§ **Exercise material**

· · · ·

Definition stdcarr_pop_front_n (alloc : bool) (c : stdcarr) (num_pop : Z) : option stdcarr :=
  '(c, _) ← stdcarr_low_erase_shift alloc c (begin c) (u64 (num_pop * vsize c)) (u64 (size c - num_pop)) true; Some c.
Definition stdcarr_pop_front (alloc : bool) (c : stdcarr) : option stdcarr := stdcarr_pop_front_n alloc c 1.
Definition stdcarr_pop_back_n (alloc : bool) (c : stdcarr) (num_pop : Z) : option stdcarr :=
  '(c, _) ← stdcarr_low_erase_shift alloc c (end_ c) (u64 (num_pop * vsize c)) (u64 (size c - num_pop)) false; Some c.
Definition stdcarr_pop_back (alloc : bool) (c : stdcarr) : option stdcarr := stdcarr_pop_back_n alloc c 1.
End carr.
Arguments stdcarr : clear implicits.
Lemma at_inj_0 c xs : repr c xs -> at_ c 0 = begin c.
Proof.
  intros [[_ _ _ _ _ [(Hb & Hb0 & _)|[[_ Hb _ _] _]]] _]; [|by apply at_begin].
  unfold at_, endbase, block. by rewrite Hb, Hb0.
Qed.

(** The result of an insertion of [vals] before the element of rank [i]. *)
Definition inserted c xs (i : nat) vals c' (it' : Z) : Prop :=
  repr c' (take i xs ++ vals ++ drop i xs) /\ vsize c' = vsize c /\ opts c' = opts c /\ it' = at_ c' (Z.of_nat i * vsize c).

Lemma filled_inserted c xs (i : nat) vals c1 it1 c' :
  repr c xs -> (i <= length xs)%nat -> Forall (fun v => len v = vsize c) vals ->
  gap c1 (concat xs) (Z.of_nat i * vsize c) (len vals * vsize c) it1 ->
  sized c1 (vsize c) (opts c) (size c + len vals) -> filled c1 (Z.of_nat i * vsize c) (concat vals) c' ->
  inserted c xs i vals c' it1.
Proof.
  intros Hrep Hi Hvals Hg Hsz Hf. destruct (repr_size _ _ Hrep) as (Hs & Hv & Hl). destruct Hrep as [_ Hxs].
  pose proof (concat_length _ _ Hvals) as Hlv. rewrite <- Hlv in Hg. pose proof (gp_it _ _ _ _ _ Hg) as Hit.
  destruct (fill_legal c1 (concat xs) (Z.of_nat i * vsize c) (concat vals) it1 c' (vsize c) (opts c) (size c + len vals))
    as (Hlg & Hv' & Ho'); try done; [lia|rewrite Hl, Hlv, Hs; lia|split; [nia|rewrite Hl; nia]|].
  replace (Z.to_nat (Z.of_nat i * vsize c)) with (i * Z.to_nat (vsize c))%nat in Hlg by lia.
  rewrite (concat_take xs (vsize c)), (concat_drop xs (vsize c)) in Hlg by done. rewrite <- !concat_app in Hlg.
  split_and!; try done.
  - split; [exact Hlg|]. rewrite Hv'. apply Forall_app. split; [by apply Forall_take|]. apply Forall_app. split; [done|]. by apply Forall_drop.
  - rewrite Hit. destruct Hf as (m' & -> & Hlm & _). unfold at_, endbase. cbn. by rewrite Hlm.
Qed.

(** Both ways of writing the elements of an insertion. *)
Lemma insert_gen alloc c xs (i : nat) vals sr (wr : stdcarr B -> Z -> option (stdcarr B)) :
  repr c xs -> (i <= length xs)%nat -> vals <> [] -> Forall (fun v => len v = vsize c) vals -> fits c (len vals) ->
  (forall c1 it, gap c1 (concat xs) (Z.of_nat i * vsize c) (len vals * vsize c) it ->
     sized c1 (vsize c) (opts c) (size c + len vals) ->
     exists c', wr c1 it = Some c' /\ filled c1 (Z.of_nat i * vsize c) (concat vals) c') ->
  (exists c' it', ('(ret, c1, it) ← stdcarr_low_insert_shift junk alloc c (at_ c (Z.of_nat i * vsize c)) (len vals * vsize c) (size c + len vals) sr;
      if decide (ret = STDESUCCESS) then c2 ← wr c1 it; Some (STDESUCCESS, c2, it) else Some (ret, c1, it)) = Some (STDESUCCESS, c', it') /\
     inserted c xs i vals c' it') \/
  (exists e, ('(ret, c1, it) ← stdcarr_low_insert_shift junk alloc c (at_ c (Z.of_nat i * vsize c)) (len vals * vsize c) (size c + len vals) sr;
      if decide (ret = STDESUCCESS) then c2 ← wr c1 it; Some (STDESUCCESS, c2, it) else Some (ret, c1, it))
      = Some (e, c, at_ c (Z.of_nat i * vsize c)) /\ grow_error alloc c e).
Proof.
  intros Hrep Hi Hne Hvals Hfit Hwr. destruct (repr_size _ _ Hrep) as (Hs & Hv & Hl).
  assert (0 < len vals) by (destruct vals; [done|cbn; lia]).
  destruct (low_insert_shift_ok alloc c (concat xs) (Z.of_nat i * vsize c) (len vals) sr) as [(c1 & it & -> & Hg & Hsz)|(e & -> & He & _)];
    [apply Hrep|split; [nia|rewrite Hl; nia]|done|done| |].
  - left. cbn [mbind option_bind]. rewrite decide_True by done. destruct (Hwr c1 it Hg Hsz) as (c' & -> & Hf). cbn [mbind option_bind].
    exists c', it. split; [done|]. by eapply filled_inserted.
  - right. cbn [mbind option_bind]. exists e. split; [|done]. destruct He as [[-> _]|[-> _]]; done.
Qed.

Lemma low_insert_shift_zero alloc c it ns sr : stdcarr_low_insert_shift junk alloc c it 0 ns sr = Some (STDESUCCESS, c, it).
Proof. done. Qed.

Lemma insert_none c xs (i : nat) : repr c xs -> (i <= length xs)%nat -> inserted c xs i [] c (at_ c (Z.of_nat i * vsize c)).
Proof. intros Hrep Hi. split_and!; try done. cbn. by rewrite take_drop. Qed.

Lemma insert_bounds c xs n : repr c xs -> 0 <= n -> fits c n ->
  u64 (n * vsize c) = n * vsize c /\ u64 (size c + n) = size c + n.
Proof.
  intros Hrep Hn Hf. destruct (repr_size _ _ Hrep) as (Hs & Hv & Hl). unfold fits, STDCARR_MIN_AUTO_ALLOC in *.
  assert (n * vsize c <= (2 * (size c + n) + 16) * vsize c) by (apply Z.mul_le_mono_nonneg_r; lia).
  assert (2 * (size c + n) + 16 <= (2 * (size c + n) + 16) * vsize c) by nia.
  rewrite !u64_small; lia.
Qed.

· · · ·

Would you reproduce the material above exactly as it reads?

§ **Response**
Definition stdcarr_pop_front_n (alloc : bool) (c : stdcarr) (num_pop : Z) : option stdcarr :=
  '(c, _) ← stdcarr_low_erase_shift alloc c (begin c) (u64 (num_pop * vsize c)) (u64 (size c - num_pop)) true; Some c.
Definition stdcarr_pop_front (alloc : bool) (c : stdcarr) : option stdcarr := stdcarr_pop_front_n alloc c 1.
Definition stdcarr_pop_back_n (alloc : bool) (c : stdcarr) (num_pop : Z) : option stdcarr :=
  '(c, _) ← stdcarr_low_erase_shift alloc c (end_ c) (u64 (num_pop * vsize c)) (u64 (size c - num_pop)) false; Some c.
Definition stdcarr_pop_back (alloc : bool) (c : stdcarr) : option stdcarr := stdcarr_pop_back_n alloc c 1.
End carr.
Arguments stdcarr : clear implicits.
Lemma at_inj_0 c xs : repr c xs -> at_ c 0 = begin c.
Proof.
  intros [[_ _ _ _ _ [(Hb & Hb0 & _)|[[_ Hb _ _] _]]] _]; [|by apply at_begin].
  unfold at_, endbase, block. by rewrite Hb, Hb0.
Qed.

(** The result of an insertion of [vals] before the element of rank [i]. *)
Definition inserted c xs (i : nat) vals c' (it' : Z) : Prop :=
  repr c' (take i xs ++ vals ++ drop i xs) /\ vsize c' = vsize c /\ opts c' = opts c /\ it' = at_ c' (Z.of_nat i * vsize c).

Lemma filled_inserted c xs (i : nat) vals c1 it1 c' :
  repr c xs -> (i <= length xs)%nat -> Forall (fun v => len v = vsize c) vals ->
  gap c1 (concat xs) (Z.of_nat i * vsize c) (len vals * vsize c) it1 ->
  sized c1 (vsize c) (opts c) (size c + len vals) -> filled c1 (Z.of_nat i * vsize c) (concat vals) c' ->
  inserted c xs i vals c' it1.
Proof.
  intros Hrep Hi Hvals Hg Hsz Hf. destruct (repr_size _ _ Hrep) as (Hs & Hv & Hl). destruct Hrep as [_ Hxs].
  pose proof (concat_length _ _ Hvals) as Hlv. rewrite <- Hlv in Hg. pose proof (gp_it _ _ _ _ _ Hg) as Hit.
  destruct (fill_legal c1 (concat xs) (Z.of_nat i * vsize c) (concat vals) it1 c' (vsize c) (opts c) (size c + len vals))
    as (Hlg & Hv' & Ho'); try done; [lia|rewrite Hl, Hlv, Hs; lia|split; [nia|rewrite Hl; nia]|].
  replace (Z.to_nat (Z.of_nat i * vsize c)) with (i * Z.to_nat (vsize c))%nat in Hlg by lia.
  rewrite (concat_take xs (vsize c)), (concat_drop xs (vsize c)) in Hlg by done. rewrite <- !concat_app in Hlg.
  split_and!; try done.
  - split; [exact Hlg|]. rewrite Hv'. apply Forall_app. split; [by apply Forall_take|]. apply Forall_app. split; [done|]. by apply Forall_drop.
  - rewrite Hit. destruct Hf as (m' & -> & Hlm & _). unfold at_, endbase. cbn. by rewrite Hlm.
Qed.

(** Both ways of writing the elements of an insertion. *)
Lemma insert_gen alloc c xs (i : nat) vals sr (wr : stdcarr B -> Z -> option (stdcarr B)) :
  repr c xs -> (i <= length xs)%nat -> vals <> [] -> Forall (fun v => len v = vsize c) vals -> fits c (len vals) ->
  (forall c1 it, gap c1 (concat xs) (Z.of_nat i * vsize c) (len vals * vsize c) it ->
     sized c1 (vsize c) (opts c) (size c + len vals) ->
     exists c', wr c1 it = Some c' /\ filled c1 (Z.of_nat i * vsize c) (concat vals) c') ->
  (exists c' it', ('(ret, c1, it) ← stdcarr_low_insert_shift junk alloc c (at_ c (Z.of_nat i * vsize c)) (len vals * vsize c) (size c + len vals) sr;
      if decide (ret = STDESUCCESS) then c2 ← wr c1 it; Some (STDESUCCESS, c2, it) else Some (ret, c1, it)) = Some (STDESUCCESS, c', it') /\
     inserted c xs i vals c' it') \/
  (exists e, ('(ret, c1, it) ← stdcarr_low_insert_shift junk alloc c (at_ c (Z.of_nat i * vsize c)) (len vals * vsize c) (size c + len vals) sr;
      if decide (ret = STDESUCCESS) then c2 ← wr c1 it; Some (STDESUCCESS, c2, it) else Some (ret, c1, it))
      = Some (e, c, at_ c (Z.of_nat i * vsize c)) /\ grow_error alloc c e).
Proof.
  intros Hrep Hi Hne Hvals Hfit Hwr. destruct (repr_size _ _ Hrep) as (Hs & Hv & Hl).
  assert (0 < len vals) by (destruct vals; [done|cbn; lia]).
  destruct (low_insert_shift_ok alloc c (concat xs) (Z.of_nat i * vsize c) (len vals) sr) as [(c1 & it & -> & Hg & Hsz)|(e & -> & He & _)];
    [apply Hrep|split; [nia|rewrite Hl; nia]|done|done| |].
  - left. cbn [mbind option_bind]. rewrite decide_True by done. destruct (Hwr c1 it Hg Hsz) as (c' & -> & Hf). cbn [mbind option_bind].
    exists c', it. split; [done|]. by eapply filled_inserted.
  - right. cbn [mbind option_bind]. exists e. split; [|done]. destruct He as [[-> _]|[-> _]]; done.
Qed.

Lemma low_insert_shift_zero alloc c it ns sr : stdcarr_low_insert_shift junk alloc c it 0 ns sr = Some (STDESUCCESS, c, it).
Proof. done. Qed.

Lemma insert_none c xs (i : nat) : repr c xs -> (i <= length xs)%nat -> inserted c xs i [] c (at_ c (Z.of_nat i * vsize c)).
Proof. intros Hrep Hi. split_and!; try done. cbn. by rewrite take_drop. Qed.

Lemma insert_bounds c xs n : repr c xs -> 0 <= n -> fits c n ->
  u64 (n * vsize c) = n * vsize c /\ u64 (size c + n) = size c + n.
Proof.
  intros Hrep Hn Hf. destruct (repr_size _ _ Hrep) as (Hs & Hv & Hl). unfold fits, STDCARR_MIN_AUTO_ALLOC in *.
  assert (n * vsize c <= (2 * (size c + n) + 16) * vsize c) by (apply Z.mul_le_mono_nonneg_r; lia).
  assert (2 * (size c + n) + 16 <= (2 * (size c + n) + 16) * vsize c) by nia.
  rewrite !u64_small; lia.
Qed.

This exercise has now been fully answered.